Here is what The Guardian has to say:
"It tells the story of two half-brothers, Bruno and Michel, both children of a libertine hippy mother who had as little as possible to do with their upbringing. Houellebecq's childhood was very similar to this; the two main characters can be seen as divergent yet related elements of his own self.

"Michel Djerzinski is a diligent, brilliant scientist who gives up his job as a researcher working on decoding genomes or whatever in order "to think". As his superior puts it: "decoding DNA, pfff . . . you decode one gene, then another and another . . . it's like following a recipe. From time to time someone comes up with better equipment and they give him the Nobel Prize. It's a joke." From which you can decipher not only that Houellebecq's cynicism is sincere and well researched, but that he can be very funny indeed. (And, in passing, that the translation would appear to be first-rate.)"
Michel is a passive, anaemic character incapable of love (or any profound emotion) who lets down all who might depend upon him. But Bruno is far worse.
"Michel's half-brother, Bruno, is a more problematic individual; where Michel has virtually no sex drive at all, Bruno is obsessed, with the unfortunate twist that for long periods of his life, he doesn't get enough. He exposes himself to a girl in the class to which he teaches literature; he is sent to a mental institution (as was Houellebecq, if not for the same reason). He goes to a hippy holiday commune, the Lieu du Changement, and the vacuity of all New Age bullshit is brilliantly attacked. ("Tantric Zen, which combined vanity, mysticism, and frottage, flourished.") Bruno is the id to Michel's ego, if you want to use specious terms."
There is a lot of Bruno in the book. Many passages describe in minute detail orgies and swinger-parties. If pornographic means 'intended to arouse' this is not that. My reaction was more that given Houellebecq's searing honesty and obsessional quest for accuracy, such people and such clubs must actually exist and, moreover, Houellebecq must be very well acquainted with them.
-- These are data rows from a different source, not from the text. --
Lemma failed_scan_counts now target error w :
  failures_of target (failed_scan now target error w).1 = sat_add u8_max (failures_of target w.1) 1 ∧
  config (failed_scan now target error w).1 = config w.1.
Proof.
  unfold failed_scan, enforce_unmeasurable, record_target_scan_failure.
  fold (failures_of target w.1). destruct w as [l rt]. cbn [fst snd].
  set (n := sat_add u8_max (failures_of target l) 1).
  assert (Hn : ∀ sts, failures_of target (l <| scan_failures ::= <[instance_id target :=
    mkScanFailures (fingerprint_of target) n]> |> <| states := sts |>) = n).
  { intros sts. unfold failures_of, set_with. cbn. rewrite lookup_insert_eq. cbn.
    by rewrite bool_decide_eq_true_2. }
  destruct (n <? _); [split; [apply (Hn (states l))|done]|].
  unfold stop_for. destruct (blocked_scan_snapshot _ _ _ _) as [snapshot sts].
  destruct (enforce_disk_stop _ _ _ _) as [stopped rt']. split; [apply Hn|done].
Qed.

Lemma failed_scans_count now target error k l rt :
  failures_of target l = 0 → Z.of_nat k ≤ u8_max →
  failures_of target (Nat.iter k (failed_scan now target error) (l, rt)).1 = Z.of_nat k ∧
  config (Nat.iter k (failed_scan now target error) (l, rt)).1 = config l.
Proof.
  intros H0. induction k as [|k IH]; intros Hk; [done|]. rewrite Nat.iter_succ.
  destruct IH as [IH1 IH2]; [lia|].
  destruct (failed_scan_counts now target error (Nat.iter k (failed_scan now target error) (l, rt)))
    as [-> ->]. rewrite IH1. split; [unfold sat_add; lia|done].
Qed.

(** An instance that cannot be measured is stopped in time.  The first
    scans that fail in a row only report so, and leave the instance alone; the
    one that reaches the configured number stops it and holds it back, on the
    last usage that is known. *)
Theorem unmeasurable_fails_closed now target error k (l : SoftDiskLimiter) (rt : R) :
  failures_of target l = 0 → 0 ≤ max_consecutive_scan_failures (config l) ≤ u8_max →
  Z.of_nat (S k) ≤ u8_max →
  let '(l0, rt0) := Nat.iter k (failed_scan now target error) (l, rt) in
  let '(r, l', rt') := enforce_unmeasurable now target error l0 rt0 in
  (Z.of_nat (S k) < failure_threshold l →
     r = Err (UnmeasurableYet error (Z.of_nat (S k)) (failure_threshold l)) ∧ rt' = rt0 ∧
     states l' = states l0) ∧
  (failure_threshold l ≤ Z.of_nat (S k) →
     ∃ snapshot, blocked snapshot = true ∧
       states l' = <[instance_id target := mkTracker (fingerprint_of target) snapshot false]>
                     (states l0) ∧
       (r, rt') = (let '(stopped, rt') := enforce_disk_stop target
                      (mkExceeded snapshot (Unmeasurable (Z.of_nat (S k)) error))
                      (shutdown_grace (config l)) rt0 in
                   (match stopped with
                    | Ok outcome => Ok (Stopped snapshot outcome)
                    | Err e => Err (RuntimeError e)
                    end, rt'))).
Proof.
  intros H0 Hm Hk. destruct (failed_scans_count now target error k l rt H0) as [Hn Hc]; [lia|].
  destruct (Nat.iter k _ _) as [l0 rt0]. cbn [fst] in Hn, Hc.
  unfold enforce_unmeasurable, record_target_scan_failure. fold (failures_of target l0). rewrite Hn.
  assert (sat_add u8_max (Z.of_nat k) 1 = Z.of_nat (S k)) as -> by (unfold sat_add; lia).
  match goal with |- context [_ <? failure_threshold ?l1] =>
    assert (failure_threshold l1 = failure_threshold l) as -> by (unfold failure_threshold; cbn; by rewrite Hc) end.
  destruct (_ <? _) eqn:E; to_prop; [split; [done|lia]|]. cbn [config states set_with].
  unfold blocked_scan_snapshot. destruct (thresholds _ _ _ _) as [stop recovery]. unfold stop_for.
  match goal with |- context [mkExceeded ?s _] => set (snapshot := s) end.
  match goal with |- context [shutdown_grace ?c] => replace c with (config l) by (cbn; by rewrite Hc) end.
  destruct (enforce_disk_stop _ _ _ _) as [stopped rt'] eqn:Es. split; [lia|]. intros _.
  exists snapshot. split_and!; try done. by rewrite Es.
Qed.

(** ** Held back until it recovers *)

Context (scanner_fingerprint : SoftDiskTarget → string) (message : ScanError → string).

Inductive LimiterEvent :=
  | EventScan (target : SoftDiskTarget) (request : HybridScanRequest) (run : ScanRun) (now : Z)
  | EventStart (target : SoftDiskTarget) (run : ScanRun) (now : Z)
  | EventRemove (id : string).

Definition apply_event (w : SoftDiskLimiter * R) (e : LimiterEvent) : SoftDiskLimiter * R :=
  match e with
  | EventScan target request run now =>
      let '(_, l, rt) := scan_hybrid_and_enforce powf scanner_fingerprint message now target
                           request run w.1 w.2 in (l, rt)
  | EventStart target run now =>
      ((ensure_start_allowed powf scanner_fingerprint message now target run w.1).2, w.2)
  | EventRemove id => (limiter_remove id w.1, w.2)
  end.

Definition event_target (e : LimiterEvent) : option SoftDiskTarget :=
  match e with
  | EventScan target _ _ _ | EventStart target _ _ => Some target
  | EventRemove _ => None
  end.

Definition is_blocked (target : SoftDiskTarget) (l : SoftDiskLimiter) : Prop :=
  ∃ tr, tracked (states l) target = Some tr ∧ blocked (tracker_snapshot tr) = true.

(** The event releases the target: it is removed, another generation or policy
    of the instance takes its place, or its usage is measured below the
    recovery threshold. *)
Definition releases (target : SoftDiskTarget) (w : SoftDiskLimiter * R) (e : LimiterEvent) : Prop :=
  e = EventRemove (instance_id target) ∨
  (∃ other, event_target e = Some other ∧ instance_id other = instance_id target ∧
     fingerprint_of other ≠ fingerprint_of target) ∨
  (∃ tr, tracked (states (apply_event w e).1) target = Some tr ∧
     blocked (tracker_snapshot tr) = false ∧
     physical_bytes (snapshot_usage (tracker_snapshot tr)) <
       recovery_threshold_bytes (tracker_snapshot tr)).

Lemma evict_states id l : states (evict_usage_cache id l) = states l.
Proof. unfold evict_usage_cache. by case_match. Qed.

Lemma usage_tree_slot_states target l : states (usage_tree_slot target l).2 = states l.
Proof.
  unfold usage_tree_slot. repeat case_match; try done. cbn. apply evict_states.
Qed.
I think I must have led a very sheltered life.

As The Guardian concludes,
"There is not too much doubt that Houellebecq is an unpleasant person. "
He is however, an astonishingly good writer. Yet still I ponder what this novel is really about. The Guardian again:
"This is a bold and unsettling portrait of a society falling apart: the rage that both left and right, the piously religious as well as the humanists, have expressed towards Houellebecq is pretty much the rage of Caliban seeing his face in the glass."
But outside the ranks of the marginalised, déclassé intellectuals which Houellebecq so brutally chronicles, has human nature really become as comprehensively atomised and dissociated as Atomised suggests? Would this even be possible? The novel sprawls and build to an unlikely conclusion but it seems most interested in the characters of the two grotesques - Bruno and Michel.

I'm with Houellebecq's mother: this is the author working off his resentment at his rubbish childhood.